### Goal of the exercise
After finding the line containing "destruct (accepts_inv mc X'" below, please output that line and each following one through the line containing "assert (Sy' : squeeze_last", exactly as written.

Items listed in a dataset:
◇ ◇ ◇

(** Everything cell 1 leaves, read back from a run that reached its end. *)
Lemma cell1_inv (k : Kernel B) :
  cell1 B ((x_train0, y_train0), (x_test0, y_test0)) files0 = Some k ->
  exists (m0 : Sequential B) (n m : nat),
    assemble B = Some m0 /\
    shape x_train0 !! 0%nat = Some n /\ size (shape x_train0) = size [n; 28; 28; 1]%nat /\
    shape x_test0 !! 0%nat = Some m /\ size (shape x_test0) = size [m; 28; 28; 1]%nat /\
    squeeze_last (shape y_train0) = [n] /\ squeeze_last (shape y_test0) = [m] /\
    Forall (fun b => (N.to_nat (Byte.to_N b) < 10)%nat) (data y_train0) /\
    Forall (fun b => (N.to_nat (Byte.to_N b) < 10)%nat) (data y_test0) /\
    x_train k = {| shape := [n; 28; 28; 1]%nat; data := map unit_scale (data x_train0) |} /\
    x_test k = {| shape := [m; 28; 28; 1]%nat; data := map unit_scale (data x_test0) |} /\
    y_train k = {| shape := [n; 10]%nat;
                   data := flat_map (fun b => one_hot 10 (N.to_nat (Byte.to_N b)))
                                    (data y_train0) |} /\
    y_test k = {| shape := [m; 10]%nat;
                  data := flat_map (fun b => one_hot 10 (N.to_nat (Byte.to_N b)))
                                   (data y_test0) |} /\
    model k = {| layers := layers m0;
                 built := built m0;
                 weights := train B (layers m0) configuration (weights m0)
                                  (x_train k) (y_train k) 128 2
                                  (Some (x_test k, y_test k));
                 compiled := Some configuration |} /\
    score k = [test_loss B (layers (model k)) configuration (weights (model k))
                         (x_test k) (y_test k);
               test_metric B "accuracy" (layers (model k)) (weights (model k))
                           (x_test k) (y_test k)] /\
    stdout k = [[PStr "x_train shape:"; PShape [n; 28; 28; 1]%nat];
                [PInt n; PStr "train samples"];
                [PInt m; PStr "test samples"]] ++
               map (fun line => [PStr line])
                   (console B (layers m0) configuration (weights m0)
                            (x_train k) (y_train k) 128 2 (Some (x_test k, y_test k))) ++
               [[PStr "Test loss:"; PFloat (test_loss B (layers (model k)) configuration
                                              (weights (model k)) (x_test k) (y_test k))];
                [PStr "Test accuracy:";
                 PFloat (test_metric B "accuracy" (layers (model k)) (weights (model k))
                           (x_test k) (y_test k))]] /\
    files k = files0.
Proof.
  destruct (assemble_Some B) as (m0 & Ha & Hlay & Hb & Hc & _).
  unfold cell1. rewrite Ha.
  destruct (shape x_train0 !! 0%nat) as [n|] eqn:En; [|discriminate].
  cbn [mbind option_bind].
  destruct (reshape x_train0 _) as [xr|] eqn:Er; [|discriminate].
  apply reshape_Some_inv in Er as [Sr ->].
  cbn [mbind option_bind].
  destruct (shape x_test0 !! 0%nat) as [m|] eqn:Em; [|discriminate].
  cbn [mbind option_bind].
  destruct (reshape x_test0 _) as [xr'|] eqn:Er'; [|discriminate].
  apply reshape_Some_inv in Er' as [Sr' ->].
  cbn [mbind option_bind lookup list_lookup shape astype_float32 itruediv amap].
  destruct (to_categorical y_train0 num_classes) as [Y|] eqn:Ey; [|discriminate].
  apply to_categorical_Some_inv in Ey as [Fy ->].
  cbn [mbind option_bind].
  destruct (to_categorical y_test0 num_classes) as [Y'|] eqn:Ey'; [|discriminate].
  apply to_categorical_Some_inv in Ey' as [Fy' ->].
  cbn [mbind option_bind].
  set (X := itruediv (astype_float32 (NDArray [n; img_rows; img_cols; 1%nat] (data x_train0))) 255).
  set (X' := itruediv (astype_float32 (NDArray [m; img_rows; img_cols; 1%nat] (data x_test0))) 255).
  set (Y := @NDArray Q (squeeze_last (shape y_train0) ++ [num_classes]) _).
  set (Y' := @NDArray Q (squeeze_last (shape y_test0) ++ [num_classes]) _).
  set (mc := compile _ m0).
  assert (Hmc : compiled mc = Some configuration) by reflexivity.
  assert (Hbc : built mc = Some ([28; 28; 1], [10])%nat) by exact Hb.
  unfold library_lines. change (compiled mc) with (Some configuration).
  change (layers mc) with (layers m0). change (weights mc) with (weights m0).
  unfold fit. change (compiled mc) with (Some configuration). cbn [mbind option_bind].
  destruct (accepts mc X Y && accepts mc X' Y') eqn:EA; [|discriminate].
  apply andb_true_iff in EA as [EA EA'].
  cbn [mbind option_bind].
  set (mt := {| layers := layers mc |}).
  unfold evaluate. change (compiled mt) with (Some configuration).
  cbn [mbind option_bind]. change (accepts mt X' Y') with (accepts mc X' Y').
  rewrite EA'. cbn [mbind option_bind lookup list_lookup map metrics configuration].
  intros [= <-]. cbn [x_train x_test y_train y_test model files score stdout].
  destruct (accepts_inv mc X Y _ _ Hbc EA) as (n1 & HX & HY).
  destruct (accepts_inv mc X' Y' _ _ Hbc EA') as (m1 & HX' & HY').
  injection HX as <-. injection HX' as <-.
  assert (Sy : squeeze_last (shape y_train0) = [n]).
  { change (squeeze_last (shape y_train0) ++ [num_classes] = [n] ++ [10%nat]) in HY.
    now apply app_inj_tail in HY as [? _]. }
  assert (Sy' : squeeze_last (shape y_test0) = [m]).
  { change (squeeze_last (shape y_test0) ++ [num_classes] = [m] ++ [10%nat]) in HY'.
    now apply app_inj_tail in HY' as [? _]. }
  exists m0, n, m.
  assert (EX : X = {| shape := [n; 28; 28; 1]%nat; data := map unit_scale (data x_train0) |})
    by (unfold X, itruediv, astype_float32, amap; simpl; f_equal; now rewrite map_map).
  assert (EX' : X' = {| shape := [m; 28; 28; 1]%nat; data := map unit_scale (data x_test0) |})
    by (unfold X', itruediv, astype_float32, amap; simpl; f_equal; now rewrite map_map).
  assert (EY : Y = {| shape := [n; 10]%nat;
                      data := flat_map (fun b => one_hot 10 (N.to_nat (Byte.to_N b)))
                                       (data y_train0) |})
    by (unfold Y; now rewrite Sy).
  assert (EY' : Y' = {| shape := [m; 10]%nat;
                        data := flat_map (fun b => one_hot 10 (N.to_nat (Byte.to_N b)))
                                         (data y_test0) |})
    by (unfold Y'; now rewrite Sy').
  repeat split; auto.
Qed.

◇ ◇ ◇

### Worked solution
  destruct (accepts_inv mc X' Y' _ _ Hbc EA') as (m1 & HX' & HY').
  injection HX as <-. injection HX' as <-.
  assert (Sy : squeeze_last (shape y_train0) = [n]).
  { change (squeeze_last (shape y_train0) ++ [num_classes] = [n] ++ [10%nat]) in HY.
    now apply app_inj_tail in HY as [? _]. }
  assert (Sy' : squeeze_last (shape y_test0) = [m]).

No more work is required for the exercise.